In the entries below, find the line with "sa_flags : Z;" and the line with "None => True". Return those two lines and all lines between them, exactly.

═══ RECORDED DATA

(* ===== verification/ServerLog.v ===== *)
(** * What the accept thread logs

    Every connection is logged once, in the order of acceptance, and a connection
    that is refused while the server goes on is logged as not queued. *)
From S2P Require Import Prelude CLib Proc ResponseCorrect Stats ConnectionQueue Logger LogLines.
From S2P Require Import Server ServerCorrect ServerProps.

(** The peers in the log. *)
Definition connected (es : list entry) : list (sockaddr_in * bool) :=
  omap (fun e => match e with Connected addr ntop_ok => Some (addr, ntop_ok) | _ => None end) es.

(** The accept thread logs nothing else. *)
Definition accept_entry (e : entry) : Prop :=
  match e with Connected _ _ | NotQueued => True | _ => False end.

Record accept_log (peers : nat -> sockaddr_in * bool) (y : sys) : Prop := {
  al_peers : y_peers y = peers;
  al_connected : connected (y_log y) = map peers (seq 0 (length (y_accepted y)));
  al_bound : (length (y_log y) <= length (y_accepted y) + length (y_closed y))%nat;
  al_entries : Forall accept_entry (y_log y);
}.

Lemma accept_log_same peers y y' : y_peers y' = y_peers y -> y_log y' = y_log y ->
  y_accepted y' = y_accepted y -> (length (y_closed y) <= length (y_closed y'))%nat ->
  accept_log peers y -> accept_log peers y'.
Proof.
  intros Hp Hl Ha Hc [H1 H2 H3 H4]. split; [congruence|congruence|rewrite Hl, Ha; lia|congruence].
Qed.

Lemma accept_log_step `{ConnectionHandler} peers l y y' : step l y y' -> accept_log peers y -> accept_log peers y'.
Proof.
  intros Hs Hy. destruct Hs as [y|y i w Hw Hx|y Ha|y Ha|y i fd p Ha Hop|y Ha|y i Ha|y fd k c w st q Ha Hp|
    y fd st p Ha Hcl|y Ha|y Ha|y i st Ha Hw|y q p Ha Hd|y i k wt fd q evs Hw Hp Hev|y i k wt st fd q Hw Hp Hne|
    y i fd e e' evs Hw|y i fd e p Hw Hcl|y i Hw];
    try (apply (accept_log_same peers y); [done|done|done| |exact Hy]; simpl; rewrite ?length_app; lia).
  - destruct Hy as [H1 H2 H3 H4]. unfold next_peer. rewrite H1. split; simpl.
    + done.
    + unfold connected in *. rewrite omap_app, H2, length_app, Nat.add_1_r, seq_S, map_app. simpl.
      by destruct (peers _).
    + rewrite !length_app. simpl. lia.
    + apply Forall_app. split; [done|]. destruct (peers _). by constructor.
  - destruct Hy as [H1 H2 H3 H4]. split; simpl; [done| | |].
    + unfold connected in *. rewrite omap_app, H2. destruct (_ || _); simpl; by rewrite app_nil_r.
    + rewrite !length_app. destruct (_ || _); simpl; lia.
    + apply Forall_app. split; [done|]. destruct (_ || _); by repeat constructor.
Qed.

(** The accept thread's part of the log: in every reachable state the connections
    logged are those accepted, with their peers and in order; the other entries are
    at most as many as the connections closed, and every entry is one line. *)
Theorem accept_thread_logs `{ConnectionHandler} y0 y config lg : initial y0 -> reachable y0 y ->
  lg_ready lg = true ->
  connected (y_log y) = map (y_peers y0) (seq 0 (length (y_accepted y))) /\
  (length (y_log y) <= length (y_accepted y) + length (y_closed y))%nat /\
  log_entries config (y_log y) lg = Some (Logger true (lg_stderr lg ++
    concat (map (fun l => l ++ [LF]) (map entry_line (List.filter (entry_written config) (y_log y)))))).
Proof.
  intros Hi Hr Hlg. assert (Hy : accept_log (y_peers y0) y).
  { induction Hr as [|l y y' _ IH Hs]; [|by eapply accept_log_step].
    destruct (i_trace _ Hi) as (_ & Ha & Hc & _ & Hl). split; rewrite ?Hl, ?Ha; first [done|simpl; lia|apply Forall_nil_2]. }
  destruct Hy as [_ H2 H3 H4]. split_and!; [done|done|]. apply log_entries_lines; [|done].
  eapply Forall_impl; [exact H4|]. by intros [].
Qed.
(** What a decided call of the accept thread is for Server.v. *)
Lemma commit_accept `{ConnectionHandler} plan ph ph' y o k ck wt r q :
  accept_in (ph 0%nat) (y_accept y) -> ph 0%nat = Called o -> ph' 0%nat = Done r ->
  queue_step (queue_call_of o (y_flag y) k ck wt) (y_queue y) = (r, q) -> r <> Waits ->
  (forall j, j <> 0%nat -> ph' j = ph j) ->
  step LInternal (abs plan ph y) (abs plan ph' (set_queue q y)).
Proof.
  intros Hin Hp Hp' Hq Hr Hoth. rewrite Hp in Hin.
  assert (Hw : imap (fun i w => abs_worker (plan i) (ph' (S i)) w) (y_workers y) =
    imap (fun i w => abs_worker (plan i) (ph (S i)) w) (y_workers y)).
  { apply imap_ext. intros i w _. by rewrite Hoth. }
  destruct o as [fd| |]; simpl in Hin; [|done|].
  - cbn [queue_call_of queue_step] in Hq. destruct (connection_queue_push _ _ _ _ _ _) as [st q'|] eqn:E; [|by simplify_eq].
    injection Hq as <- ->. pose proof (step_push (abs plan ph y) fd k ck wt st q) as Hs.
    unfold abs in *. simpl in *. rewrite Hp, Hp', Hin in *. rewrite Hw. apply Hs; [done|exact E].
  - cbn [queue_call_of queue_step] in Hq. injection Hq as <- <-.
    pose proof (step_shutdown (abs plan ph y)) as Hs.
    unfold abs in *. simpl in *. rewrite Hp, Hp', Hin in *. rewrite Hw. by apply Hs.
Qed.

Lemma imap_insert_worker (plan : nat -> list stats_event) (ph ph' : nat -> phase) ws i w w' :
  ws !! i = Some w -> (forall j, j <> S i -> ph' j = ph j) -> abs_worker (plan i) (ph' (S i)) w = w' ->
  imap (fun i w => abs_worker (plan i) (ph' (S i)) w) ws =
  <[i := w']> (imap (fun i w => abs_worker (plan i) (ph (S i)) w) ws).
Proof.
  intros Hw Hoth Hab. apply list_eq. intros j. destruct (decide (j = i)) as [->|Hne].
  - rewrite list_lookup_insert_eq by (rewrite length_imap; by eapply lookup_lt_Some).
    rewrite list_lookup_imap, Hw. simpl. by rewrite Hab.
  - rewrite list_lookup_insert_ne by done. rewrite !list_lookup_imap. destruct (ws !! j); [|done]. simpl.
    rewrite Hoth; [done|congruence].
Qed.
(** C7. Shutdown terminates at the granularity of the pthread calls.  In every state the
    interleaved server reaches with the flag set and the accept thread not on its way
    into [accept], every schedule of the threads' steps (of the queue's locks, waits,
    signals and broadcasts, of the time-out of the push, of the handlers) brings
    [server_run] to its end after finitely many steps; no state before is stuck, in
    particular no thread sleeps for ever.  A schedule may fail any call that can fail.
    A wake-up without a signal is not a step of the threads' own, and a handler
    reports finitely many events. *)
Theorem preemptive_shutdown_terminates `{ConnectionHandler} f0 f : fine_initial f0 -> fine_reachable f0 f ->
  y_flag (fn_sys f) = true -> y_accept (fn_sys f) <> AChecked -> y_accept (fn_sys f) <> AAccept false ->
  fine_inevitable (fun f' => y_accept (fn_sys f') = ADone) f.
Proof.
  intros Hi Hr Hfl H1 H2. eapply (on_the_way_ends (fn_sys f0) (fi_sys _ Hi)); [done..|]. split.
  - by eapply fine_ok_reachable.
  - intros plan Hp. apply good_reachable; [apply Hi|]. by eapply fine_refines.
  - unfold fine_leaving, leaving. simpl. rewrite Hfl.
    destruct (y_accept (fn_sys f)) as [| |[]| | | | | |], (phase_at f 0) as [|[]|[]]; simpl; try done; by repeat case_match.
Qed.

══════
═══ RECORDED DATA

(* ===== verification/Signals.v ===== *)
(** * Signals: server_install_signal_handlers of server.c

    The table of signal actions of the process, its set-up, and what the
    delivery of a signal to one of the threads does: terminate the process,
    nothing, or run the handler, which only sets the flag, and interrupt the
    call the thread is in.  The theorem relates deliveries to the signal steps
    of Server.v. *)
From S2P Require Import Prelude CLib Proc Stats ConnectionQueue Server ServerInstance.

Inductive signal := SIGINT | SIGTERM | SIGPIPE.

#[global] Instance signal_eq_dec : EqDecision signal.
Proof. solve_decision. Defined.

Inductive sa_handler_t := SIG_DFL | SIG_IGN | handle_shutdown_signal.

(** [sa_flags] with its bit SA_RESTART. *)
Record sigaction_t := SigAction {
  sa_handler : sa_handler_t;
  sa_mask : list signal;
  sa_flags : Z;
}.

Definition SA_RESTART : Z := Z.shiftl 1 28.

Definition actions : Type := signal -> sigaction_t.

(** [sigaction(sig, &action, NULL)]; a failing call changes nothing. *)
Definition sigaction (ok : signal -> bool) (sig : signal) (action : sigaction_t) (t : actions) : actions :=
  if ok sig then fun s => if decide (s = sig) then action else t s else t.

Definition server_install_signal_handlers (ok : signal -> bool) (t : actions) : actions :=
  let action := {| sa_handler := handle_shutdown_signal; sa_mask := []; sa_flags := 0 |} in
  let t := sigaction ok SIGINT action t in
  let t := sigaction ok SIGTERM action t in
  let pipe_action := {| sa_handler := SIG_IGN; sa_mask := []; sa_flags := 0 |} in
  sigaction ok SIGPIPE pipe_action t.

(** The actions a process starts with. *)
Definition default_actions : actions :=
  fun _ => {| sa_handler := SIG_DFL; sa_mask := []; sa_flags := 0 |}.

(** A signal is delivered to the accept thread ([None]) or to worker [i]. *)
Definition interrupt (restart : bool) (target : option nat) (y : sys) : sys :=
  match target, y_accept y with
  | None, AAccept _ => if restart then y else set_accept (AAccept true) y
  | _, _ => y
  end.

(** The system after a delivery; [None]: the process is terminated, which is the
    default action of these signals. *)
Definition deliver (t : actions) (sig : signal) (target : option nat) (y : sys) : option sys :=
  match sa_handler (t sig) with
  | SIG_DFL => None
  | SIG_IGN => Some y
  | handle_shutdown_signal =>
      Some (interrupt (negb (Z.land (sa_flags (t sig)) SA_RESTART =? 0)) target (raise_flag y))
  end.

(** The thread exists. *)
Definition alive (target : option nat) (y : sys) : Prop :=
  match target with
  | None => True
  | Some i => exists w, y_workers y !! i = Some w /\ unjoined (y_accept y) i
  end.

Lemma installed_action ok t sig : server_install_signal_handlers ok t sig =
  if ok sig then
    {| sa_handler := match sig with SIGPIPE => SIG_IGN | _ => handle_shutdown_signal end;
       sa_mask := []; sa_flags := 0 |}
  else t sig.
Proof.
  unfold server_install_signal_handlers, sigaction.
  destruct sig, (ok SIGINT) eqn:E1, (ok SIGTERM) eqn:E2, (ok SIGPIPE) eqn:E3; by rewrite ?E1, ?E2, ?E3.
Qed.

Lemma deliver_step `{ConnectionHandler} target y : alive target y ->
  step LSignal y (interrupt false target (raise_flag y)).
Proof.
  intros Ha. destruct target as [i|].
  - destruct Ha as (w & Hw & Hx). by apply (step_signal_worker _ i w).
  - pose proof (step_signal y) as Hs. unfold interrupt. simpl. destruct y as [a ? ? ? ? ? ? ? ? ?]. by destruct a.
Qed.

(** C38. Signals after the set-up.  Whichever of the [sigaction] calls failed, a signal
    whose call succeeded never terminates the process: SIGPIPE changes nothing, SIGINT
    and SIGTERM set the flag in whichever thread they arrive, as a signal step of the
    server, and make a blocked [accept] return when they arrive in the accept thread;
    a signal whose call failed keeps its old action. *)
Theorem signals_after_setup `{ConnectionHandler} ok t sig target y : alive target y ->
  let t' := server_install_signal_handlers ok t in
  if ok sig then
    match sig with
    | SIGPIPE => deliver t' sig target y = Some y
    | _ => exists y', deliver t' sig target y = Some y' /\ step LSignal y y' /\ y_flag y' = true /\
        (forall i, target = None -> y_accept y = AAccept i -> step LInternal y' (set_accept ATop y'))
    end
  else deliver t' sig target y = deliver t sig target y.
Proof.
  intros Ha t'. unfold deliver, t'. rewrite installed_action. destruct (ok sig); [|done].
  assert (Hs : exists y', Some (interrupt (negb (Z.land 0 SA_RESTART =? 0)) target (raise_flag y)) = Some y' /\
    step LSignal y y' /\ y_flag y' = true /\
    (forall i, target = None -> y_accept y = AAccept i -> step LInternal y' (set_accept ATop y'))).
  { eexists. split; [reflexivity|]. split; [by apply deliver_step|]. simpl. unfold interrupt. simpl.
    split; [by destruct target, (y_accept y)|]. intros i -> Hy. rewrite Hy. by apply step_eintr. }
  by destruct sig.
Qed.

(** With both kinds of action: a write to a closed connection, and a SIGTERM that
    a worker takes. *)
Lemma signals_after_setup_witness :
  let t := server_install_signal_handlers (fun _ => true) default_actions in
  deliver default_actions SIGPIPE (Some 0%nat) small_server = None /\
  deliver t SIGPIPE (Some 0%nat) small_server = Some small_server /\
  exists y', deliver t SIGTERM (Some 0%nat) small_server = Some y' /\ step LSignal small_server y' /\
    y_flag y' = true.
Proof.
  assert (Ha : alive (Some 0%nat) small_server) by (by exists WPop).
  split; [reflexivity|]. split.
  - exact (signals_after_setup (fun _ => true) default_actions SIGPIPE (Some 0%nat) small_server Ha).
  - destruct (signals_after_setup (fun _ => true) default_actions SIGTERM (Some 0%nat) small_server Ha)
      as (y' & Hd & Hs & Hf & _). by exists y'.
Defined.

══════

RESULT FOR THIS EXERCISE:
  sa_flags : Z;
}.

Definition SA_RESTART : Z := Z.shiftl 1 28.

Definition actions : Type := signal -> sigaction_t.

(** [sigaction(sig, &action, NULL)]; a failing call changes nothing. *)
Definition sigaction (ok : signal -> bool) (sig : signal) (action : sigaction_t) (t : actions) : actions :=
  if ok sig then fun s => if decide (s = sig) then action else t s else t.

Definition server_install_signal_handlers (ok : signal -> bool) (t : actions) : actions :=
  let action := {| sa_handler := handle_shutdown_signal; sa_mask := []; sa_flags := 0 |} in
  let t := sigaction ok SIGINT action t in
  let t := sigaction ok SIGTERM action t in
  let pipe_action := {| sa_handler := SIG_IGN; sa_mask := []; sa_flags := 0 |} in
  sigaction ok SIGPIPE pipe_action t.

(** The actions a process starts with. *)
Definition default_actions : actions :=
  fun _ => {| sa_handler := SIG_DFL; sa_mask := []; sa_flags := 0 |}.

(** A signal is delivered to the accept thread ([None]) or to worker [i]. *)
Definition interrupt (restart : bool) (target : option nat) (y : sys) : sys :=
  match target, y_accept y with
  | None, AAccept _ => if restart then y else set_accept (AAccept true) y
  | _, _ => y
  end.

(** The system after a delivery; [None]: the process is terminated, which is the
    default action of these signals. *)
Definition deliver (t : actions) (sig : signal) (target : option nat) (y : sys) : option sys :=
  match sa_handler (t sig) with
  | SIG_DFL => None
  | SIG_IGN => Some y
  | handle_shutdown_signal =>
      Some (interrupt (negb (Z.land (sa_flags (t sig)) SA_RESTART =? 0)) target (raise_flag y))
  end.

(** The thread exists. *)
Definition alive (target : option nat) (y : sys) : Prop :=
  match target with
  | None => True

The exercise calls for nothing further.